Alguien dirá que las etiquetas y las taxonomías son lo de menos, pero no es verdad. Describir de forma precisa la realidad política es condición necesaria para analizarla e interpretarla correctamente, y el camuflaje sistemático del nacionalismo español dificulta una comprensión honesta y rigurosa tanto de nuestro pasado como de nuestro presente. Verbigracia: con honrosísimas excepciones (pienso en el libro de Ismael Saz Campos, España contra España. Los nacionalismos franquistas), la idea de que el régimen de Franco fue, ante todo y sobre todo, una dictadura nacionalista española, es todavía hoy exótica entre los historiadores peninsulares, no digamos ya entre los ciudadanos incluso más ilustrados.
De cualquier forma, la negación deliberada del carácter nacionalista español de tantos discursos, programas y actitudes que lo son de modo objetivo ha continuado, de 1977 acá, con brío renovado. Recordemos, por no rebuscar, lo que sucedió en el País Vasco durante el aznarato, cuando el PSE de Redondo Terreros, el PP de Mayor Oreja, el Foro de Ermua, Basta Ya, etcétera, casi se fundieron en un bloque para aplastar al nacionalismo vasco. ¿En nombre, como era evidente y perfectamente legítimo, del nacionalismo centrípeto español? ¡No, por Dios! Nacionalistas son siempre los malos, los fetichistas de las identidades, las lenguas y las soberanías pequeñas. Ellos, los buenos, los que idolatran las lenguas e identidades grandes y a los Estados que las protegen, eran y son constitucionalistas.

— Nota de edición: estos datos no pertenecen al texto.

(** * MentorTestDeviceAgent (mtda/main.py): lease, power, SD-mux, write
      pipeline and USB registry, as a shallow embedding.

    The Python object [self] becomes the record [World]; every method is a
    computation in a state-and-exception monad over it.  The hardware
    drivers, the console logger and the two decompressor modules are
    collaborators that live outside main.py: they are records of methods,
    the drivers acting on an abstract hardware state [HW].  Every call
    that reaches a collaborator is appended to [trace], so that "the driver
    was not invoked" is a statement about the trace.  Readings of
    [time.monotonic()] are integers taken one after the other from
    [clock]; the drivers' methods return booleans, as main.py compares
    their results with [True].  A [while] loop is a fixpoint on fuel that
    ends in [Diverge] when the fuel is used up.

    Embedded: [_check_expired], [_check_locked] and every [console_*],
    [power_*], [target_*], [sd_*], [usb_*] method, and [toggle_timestamps].
    [__init__], [console_getkey], [console_remote], the [load_*] methods
    and [start], which read the configuration and create the collaborators,
    are embedded in the module [Startup], over a record [Agent] of the
    attributes they use and a monad of their own; the configuration
    parser, the import machinery and the environment of the process are
    the collaborators there.  The agent they leave is the [World] a
    property of the requests starts from. *)

From Stdlib Require Import ZArith List String Bool Lia DecimalString.
From Stdlib.Strings Require Import Byte.
Import ListNotations.
Local Open Scope string_scope.
Local Open Scope Z_scope.
Local Open Scope list_scope.
(** C9. When a pre-save hook derives the slug (the name is modified and
    there is no slug yet), the slug is the name lowercased, every maximal run
    of characters outside [a-z0-9] replaced by one hyphen, leading and
    trailing hyphens stripped; "Men's Running Shoes!!" gives
    "men-s-running-shoes".  Category and Product derive it alike. *)
Theorem derived_slug_spec :
  (forall c,
      Category.modified_name c = true ->
      Category.slug c = None \/ Category.slug c = Some ""%string ->
      Category.slug (Category.pre_save c) = Some (spec_slug (Category.name c)))
  /\ (forall p,
         Product.modified_name p = true ->
         Product.seo_slug p = None \/ Product.seo_slug p = Some ""%string ->
         Product.seo_slug (Product.pre_save p) = Some (spec_slug (Product.name p)))
  /\ spec_slug "Men's Running Shoes!!" = "men-s-running-shoes"%string.
Proof.
  split; [|split].
  - intros c Hm Hs. unfold Category.pre_save. rewrite Hm.
    destruct Hs as [-> | ->]; simpl; now rewrite generate_slug_spec.
  - intros p Hm Hs. unfold Product.pre_save. rewrite Hm.
    destruct Hs as [-> | ->]; simpl; unfold Product.seo_slug; simpl;
      now rewrite generate_slug_spec.
  - reflexivity.
Qed.

Lemma derived_slug_spec_witness :
  Category.slug (Category.pre_save Category.running_shoes)
  = Some "men-s-running-shoes"%string.
Proof.
  exact (proj1 derived_slug_spec Category.running_shoes eq_refl (or_introl eq_refl)).
Defined.

End SlugProps.

Module OrderProps.

Import Order.

Lemma gt_true a b : JS.gt a b = true <-> b < a.
Proof.
  unfold JS.gt, JS.lt. rewrite negb_true_iff.
  split.
  - intros H. apply Qnot_le_lt. intros L. apply Qle_bool_iff in L. congruence.
  - intros H. destruct (Qle_bool a b) eqn:E; [|reflexivity].
    apply Qle_bool_iff in E. exfalso. eapply Qlt_not_le; eassumption.
Qed.
(** Modelled from the spec: the constructor [utils.DataLoader], not among
    the sources. Section 7: a size parameter that is not a positive
    integer is a [ConfigError], raised before any windowing; zero windows
    for the requested split is an [EmptyDatasetWarning], after which the
    loader is still constructed. The loader sees [obsLen + predLen] as
    [trajectory_size]; a stride that is not a positive integer is
    rejected in the same way. *)
Definition DataLoader
    (dataPath datasets delimiter skip max_num_ped trajectory_size : value)
  : M loader :=
  emit (EDataLoader datasets skip max_num_ped trajectory_size) >>
  match as_positive skip, as_positive max_num_ped, as_positive trajectory_size
  with
  | Some sk, Some mx, Some ts =>
      let! logs := read_datasets dataPath datasets in
      let ws := windows_of 0 logs ts mx sk in
      (match ws with
       | [] => emit EEmptyDatasetWarning
       | _ => ret tt
       end) >>
      ret {| windows := ws |}
  | _, _, _ => raise ConfigError
  end.

(** Modelled from the spec: the constructor [utils.TrajectoriesDataset],
    not among the sources. Section 4.3: it wraps the windows of the
    training loader and those of the validation loader into two
    independent iteration handles. *)
Definition TrajectoriesDataset (train_loader val_loader : loader)
    (prefetch_size : value) : M unit :=
  λ w, (Ok tt,
        log_event (ETrajectoriesDataset prefetch_size)
          (set_pipe {| train_handle := {| source := windows train_loader;
                                          cursor := 0 |};
                       val_handle := {| source := windows val_loader;
                                        cursor := 0 |};
                       active := None |} w)).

Últimamente, este ejercicio de travestismo ideológico viene alcanzando ya niveles grotescos. Por un lado, proliferan las entidades o asociaciones que, pretendiéndose «cívicas» y «apolíticas», exhiben nombres tan expresivos como Fundación para la Defensa de la Nación Española, Plataforma España y Libertad, Asociación Hispánitas, Foro España Hoy…, mientras se proponen «difundir un sano amor por la nación» y reaccionar ante «los movimientos separatistas que sistemáticamente niegan y humillan a España». Por otra parte, y pretextando ya sea la preservación de la familia tradicional, ya la solidaridad con las víctimas del terrorismo, ya el rechazo al Gobierno del PSOE, una marea rojigualda inunda semana tras semana el centro de Madrid, jaleada por opinadores que se derriten de gusto al glosar «esta resurrección de lo nacional» (El Mundo, 7 de marzo).
Y bien, si todo esto no es puro nacionalismo español, ¿qué es? El enviado especial de un medio sueco que estuviese el pasado sábado en la madrileña plaza de Colón, que oyese los gritos continuos de «¡España, España!», que contemplase la omnipresencia de la bandera bicolor, que escuchase a Mariano Rajoy cuando convocó «a los que les importe España» a «defender la nación española», ¿cómo habrá conceptuado la manifestación? ¿Cómo se denomina, en todo el mundo, a quienes se envuelven en la bandera nacional e invocan constantemente el nombre de la patria? Nacionalistas, ¿no?
Que tanto sus impulsores como bastantes observadores admitiesen esta realidad palmaria no cambiaría la naturaleza de las cosas, pero clarificaría el panorama. Y, sobre todo, a aquella ruidosa caterva de intelectuales y articulistas catalanes y españoles que llevan tres décadas denunciando la ridiculez, la cerrazón, el reaccionarismo y el carácter canallesco de todos los nacionalismos -eso han dicho siempre-, le permitiría administrar su discurso cosmopolita, su repugnancia por las banderas y demás símbolos patrios, de un modo algo más ponderado y menos unilateral.
* Joan B. Culla i Clarà, es historiador.